White House press secretary Jen Psaki pushed back on concerns over supply chain issues and the possibility that Christmas packages might not arrive on time.
Psaki said that the while the administration was prepared to take steps to address bottlenecks in the process, especially where shipping was concerned, there was no way for the White House to make any guarantees. (RELATED: Reporter: ‘What Do You Make Of These Terrible Polls’ Psaki: ‘People Still Won’t Get Vaccinated’)
“Based on everything being announced today can this administration guarantee the holiday packages will arrive on time?” one reporter asked.
“We are not the Postal Service, UPS or FedEx. We cannot guarantee,” Psaki replied. “What we do is use every lever at the federal government’s disposal to reduce delays, to ensure that we are addressing bottlenecks in the system including ports and the need for them to be open longer hours so that goods can arrive.
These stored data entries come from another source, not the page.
(** The events of slot [i] in a frame. *)
Definition slot_events (i : Z) (prev cur : touch_slot_t) : list input_event_t :=
  let abs c v := {| type := EV_ABS; code := c; value := v |} in
  if negb (active prev) && active cur then
    [abs ABS_MT_SLOT i; abs ABS_MT_TRACKING_ID (tracking_id cur); abs ABS_MT_POSITION_X (sx cur);
     abs ABS_MT_POSITION_Y (sy cur); abs ABS_MT_PRESSURE (pressure cur); abs ABS_MT_TOUCH_MAJOR (touch_major cur)]
  else if active prev && negb (active cur) then
    [abs ABS_MT_SLOT i; abs ABS_MT_TRACKING_ID (-1)]
  else if active cur then
    if negb (sx cur =? sx prev) || negb (sy cur =? sy prev) then
      [abs ABS_MT_SLOT i; abs ABS_MT_POSITION_X (sx cur); abs ABS_MT_POSITION_Y (sy cur)] ++
      (if negb (pressure cur =? pressure prev) then [abs ABS_MT_PRESSURE (pressure cur)] else [])
    else []
  else [].

Definition sync_slot (i : Z) (t : touch) : touch :=
  let cur := tslots t i in
  t <| active_slots := if active cur then u32 (active_slots t + 1) else active_slots t |>
    <| events := push_all (slot_events i (prev_slots t i) cur) (events t) |>
    <| prev_slots := (prev_slots t).[i <- cur] |>.

Definition touch_report_sync (t : touch) : touch :=
  let t := for_loop (Z.to_nat TOUCH_MAX_SLOTS) 0 sync_slot (t <| active_slots := 0 |>) in
  t <| events := evdev_push_event EV_SYN 0 0 (events t) |>.

(** *** A reader of the protocol

    It keeps the slot the last [ABS_MT_SLOT] selected and, for every slot,
    whether a contact is down and where. *)

Record contact := { down : bool; cx : Z; cy : Z }.
Record reader := { cur_slot : Z; contacts : Z -> contact }.
(* ===== verification/Vfs.v ===== *)
(** * The virtual file system (src/src/fs/vfs.c)

    The mount table over the RAM file systems, FAT32 volumes behind the block
    cache, the initial ramdisk and the device and process files, and the calls
    on paths and descriptors.  A call that does not return, or that leaves an
    array, is [None].  [mem n] says whether kmalloc grants a request for [n]
    bytes of data; [a] is the address it returns for a file object. *)

From Stdlib Require Import String.
From stdpp Require Import gmap.
From S2P Require Import Prelude Mem Str Block Bcache Fat32 FatCache Sched Wait Pipe Fd Cstr Kprintf VfsPath Ramfs Input Vtty Pseudo.
Import Mem Block Bcache Fat32 FatCache Cstr VfsPath Ramfs.

Module Vfs.

#[local] Existing Instance Fd.eta_file.

Definition VFS_O_CREAT : Z := 0x40.
Definition VFS_O_EXCL : Z := 0x80.
Definition VFS_O_TRUNC : Z := 0x200.
Definition VFS_O_APPEND : Z := 0x400.

Definition YAM_S_IFMT : Z := 0xF000.
Definition YAM_S_IFDIR : Z := 0x4000.
Definition YAM_S_IFCHR : Z := 0x2000.
Definition YAM_S_IFREG : Z := 0x8000.
Definition YAM_S_IRUSR : Z := 0x100.
Definition YAM_S_IWUSR : Z := 0x80.
Definition YAM_S_IXUSR : Z := 0x40.

Record yam_stat_t := {
  st_dev : Z; st_ino : Z; st_mode : Z; st_nlink : Z; st_uid : Z; st_gid : Z;
  st_size : Z; st_blksize : Z; st_blocks : Z
}.

Definition vfs_fill_stat (mode size ino : Z) : yam_stat_t :=
  {| st_dev := 1; st_ino := ino; st_mode := mode;
     st_nlink := if Z.land mode YAM_S_IFMT =? YAM_S_IFDIR then 2 else 1;
     st_uid := 0; st_gid := 0; st_size := size; st_blksize := 512;
     st_blocks := if 0 <? size then Z.quot (i64 (size + 511)) 512 else 0 |}.

Definition MODE_DIR : Z := Z.lor (Z.lor (Z.lor YAM_S_IFDIR YAM_S_IRUSR) YAM_S_IWUSR) YAM_S_IXUSR.
Definition MODE_CHR : Z := Z.lor (Z.lor YAM_S_IFCHR YAM_S_IRUSR) YAM_S_IWUSR.
(* ===== verification/VfsClaims.v ===== *)
(** * What the file calls promise

    A descriptor on a RAM file system is an abstract file with an offset,
    whatever is called on it; paths opened at boot reach the right file
    system; and what the layer above FAT32 and /proc does to files. *)

From Stdlib Require Import String.
From stdpp Require Import gmap.
From S2P Require Import Prelude Mem Str Block Bcache BcacheClaims Fat32 FatClaims FatCache Sched SchedClaims Wait Pipe Fd Cstr Kprintf VfsPath Ramfs RamfsClaims Input Vtty Pseudo Vfs VfsMount.
Import Mem Block Bcache Fat32 FatCache Cstr VfsPath Ramfs RamfsClaims Vfs VfsMount.

Module VfsClaims.

#[local] Existing Instance Fd.eta_file.
#[local] Existing Instance Fd.eta_kern.

Section io.
Context {W : Type}.
Variable junk : buffer.
Variable stack : list Z.
Variable fuel : nat.
Variable mem : Z -> bool.
Implicit Types s : vfs W.

(** [f] is the file object of descriptor [fd], open on [rel] of RAM file system [i]. *)
Record behind s (fd i : Z) (rel : list Z) (off : Z) (fl : Fd.file_t) : Prop := {
  bh_fd : Fd.fd_get fd (kern s) <> 0;
  bh_file : Fd.get_file (Fd.fd_get fd (kern s)) (kern s) = Some fl;
  bh_fops : Fd.fops fl = Fd.NoFops;
  bh_off : Fd.offset fl = off;
  bh_append : has (Fd.f_flags fl) VFS_O_APPEND = false;
  bh_mount : exists midx, find_mount (Fd.f_path fl) s = (midx, rel) /\ 0 <= midx /\
    m_type (g_mounts s midx) = FS_RAMFS /\ priv (g_mounts s midx) = i
}.

(** Descriptor [fd] is open on the file [rel] of RAM file system [i], which has
    the bytes [bs], at offset [off]. *)
Record ram_open s (fd i : Z) (rel : list Z) (bs : list Z) (off : Z) : Prop := {
  ro_file : exists fl, behind s fd i rel off fl;
  ro_fs : ramfs_ok (ramfs_at s i);
  ro_short : short rel;
  ro_bytes : contents (ramfs_at s i) rel = Some (File bs);
  ro_off : 0 <= off < 2 ^ 63
}.

(** *** The abstract file *)

Inductive io := Write (src : buffer) (count : Z) | Read (buf : buffer) (count : Z) | Seek (pos whence : Z).

Inductive answer := Wrote (n : Z) | Got (n : Z) (data : buffer) | At (pos : Z).

Definition do_io (fd : Z) (o : io) : M (vfs W) answer :=
  match o with
  | Write src count => n ← sys_write junk stack fuel mem fd src count; mret (Wrote n)
  | Read buf count => '(n, b) ← sys_read junk fuel mem fd buf count; mret (Got n b)
  | Seek pos whence => n ← sys_lseek junk fuel mem fd pos whence; mret (At n)
  end.

Definition io_allowed (o : io) (bs : list Z) (off : Z) : Prop :=
  match o with
  | Write _ count => 0 <= count /\ off + count < 2 ^ 63 /\ off <= strlen bs
  | Read _ count => 0 <= count < 2 ^ 63 /\ off + strlen bs < 2 ^ 63
  | Seek pos whence => (whence = 0 \/ whence = 1) /\ - 2 ^ 62 <= pos < 2 ^ 62 /\ off < 2 ^ 62
  end.

(** What an operation answers, and the file and offset it leaves. *)
Definition io_spec s (i : Z) (o : io) (bs : list Z) (off : Z) (r : answer) (bs' : list Z) (off' : Z) : Prop :=
  match o with
  | Write src count =>
      r = Wrote count /\ bs' = overlay bs off (bytes_of src count) /\ off' = off + count \/
      r = Wrote (-1) /\ bs' = bs /\ off' = off /\ refused (ramfs_at s i) (off + count) (mem count)
  | Read buf count =>
      let data := take (Z.to_nat count) (drop (Z.to_nat off) bs) in
      bs' = bs /\ off' = off + strlen data /\
      exists b, r = Got (strlen data) b /\ bytes_of b (strlen data) = data /\
        forall j, j < 0 \/ strlen data <= j -> b j = buf j
  | Seek pos whence =>
      let next := (if whence =? 0 then 0 else off) + pos in
      bs' = bs /\ (next < 0 /\ r = At (-1) /\ off' = off \/ 0 <= next /\ r = At next /\ off' = next)
  end.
And we can continue to press not only workers and unions but also companies to take as many steps as they can to reduce these delays.”
The USPS has announced the dates for guaranteed delivery over the upcoming holidays.
USPS says if customers want their packages to get there on time and ship on the ground, they must mail them by Dec. 15.
First-class packages must be shipped by Dec. 17, and customers must send priority mail by Dec. 18https://t.co/7ALl3XgknV
— Washington Examiner (@dcexaminer) October 13, 2021
According to the USPS, all first-class packages should be shipped by Dec. 17, and priority mail by Dec. 18. Larger packages should be shipped by Dec. 15 if customers want them to arrive on time for Christmas.
And as the Los Angeles Times reported, the White House has already begun to broker deals to keep ports open and running longer hours in order to straighten out some of the issues.
The Port of Los Angeles will operate around the clock as supply chain problems threaten the holiday shopping season.
Administration officials said the plan was brokered by the White House as part of an effort to untangle supply chain problems.https://t.co/X6wZ0AaTKQ
— Los Angeles Times (@latimes) October 13, 2021
But anything that needs to ship internationally could pose a larger problem.
The backlogs and delays in international shipping are so severe that a supply chain consultant told the Wall Street Journal this weekend, “If it wasn’t on the water four weeks ago, it’s not going to be here for Christmas.”https://t.co/JFXQMLqPAk pic.twitter.com/MS4AunCS47
— Jim Geraghty (@jimgeraghty) October 12, 2021
According to the Wall Street Journal, one supply chain consultant asserted, “If it wasn’t on the water four weeks ago, it’s not going to be here for Christmas.”